DATA TO PROCESS Start Marker
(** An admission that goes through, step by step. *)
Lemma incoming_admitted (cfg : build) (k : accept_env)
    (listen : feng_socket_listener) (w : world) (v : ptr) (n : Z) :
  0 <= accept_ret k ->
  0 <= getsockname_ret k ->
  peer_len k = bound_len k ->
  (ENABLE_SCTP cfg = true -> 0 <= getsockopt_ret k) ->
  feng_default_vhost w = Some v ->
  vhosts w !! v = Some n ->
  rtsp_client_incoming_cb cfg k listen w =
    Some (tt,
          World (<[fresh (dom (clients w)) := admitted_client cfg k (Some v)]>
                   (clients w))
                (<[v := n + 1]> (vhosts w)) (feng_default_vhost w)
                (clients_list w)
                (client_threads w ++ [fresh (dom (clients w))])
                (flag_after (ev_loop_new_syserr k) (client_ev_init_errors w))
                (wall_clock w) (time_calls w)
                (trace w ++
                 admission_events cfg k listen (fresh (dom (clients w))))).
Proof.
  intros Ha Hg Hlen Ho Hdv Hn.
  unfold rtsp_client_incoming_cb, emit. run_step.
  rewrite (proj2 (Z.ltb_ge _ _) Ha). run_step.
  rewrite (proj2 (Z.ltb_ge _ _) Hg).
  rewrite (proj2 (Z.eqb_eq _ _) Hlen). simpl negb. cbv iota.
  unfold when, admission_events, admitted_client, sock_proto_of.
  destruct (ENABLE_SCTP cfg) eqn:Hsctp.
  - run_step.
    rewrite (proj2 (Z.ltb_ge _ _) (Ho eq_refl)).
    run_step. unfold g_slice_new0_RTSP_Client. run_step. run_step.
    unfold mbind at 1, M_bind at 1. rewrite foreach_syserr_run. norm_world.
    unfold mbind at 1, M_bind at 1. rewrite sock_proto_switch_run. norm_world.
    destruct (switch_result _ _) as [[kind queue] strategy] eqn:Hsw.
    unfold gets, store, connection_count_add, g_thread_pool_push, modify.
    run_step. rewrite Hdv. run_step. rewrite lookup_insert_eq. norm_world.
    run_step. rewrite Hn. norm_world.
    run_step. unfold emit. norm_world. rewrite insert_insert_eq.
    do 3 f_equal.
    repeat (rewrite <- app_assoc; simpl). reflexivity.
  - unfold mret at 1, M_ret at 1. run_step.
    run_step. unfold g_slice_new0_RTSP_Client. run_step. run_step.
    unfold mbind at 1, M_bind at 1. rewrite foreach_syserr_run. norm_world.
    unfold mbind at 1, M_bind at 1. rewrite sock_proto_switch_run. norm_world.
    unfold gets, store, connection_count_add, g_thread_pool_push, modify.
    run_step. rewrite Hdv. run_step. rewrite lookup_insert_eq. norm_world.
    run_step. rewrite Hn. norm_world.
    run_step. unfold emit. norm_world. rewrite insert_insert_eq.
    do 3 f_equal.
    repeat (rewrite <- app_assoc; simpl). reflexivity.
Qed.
DATA TO PROCESS End Marker
**PROBLEM STATEMENT**
Of the entries above, repeat exactly the lines from the line with "0 <= getsockname_ret k ->" through the line with "World (<[fresh (dom", both of them included.

**WORKED SOLUTION**
  0 <= getsockname_ret k ->
  peer_len k = bound_len k ->
  (ENABLE_SCTP cfg = true -> 0 <= getsockopt_ret k) ->
  feng_default_vhost w = Some v ->
  vhosts w !! v = Some n ->
  rtsp_client_incoming_cb cfg k listen w =
    Some (tt,
          World (<[fresh (dom (clients w)) := admitted_client cfg k (Some v)]>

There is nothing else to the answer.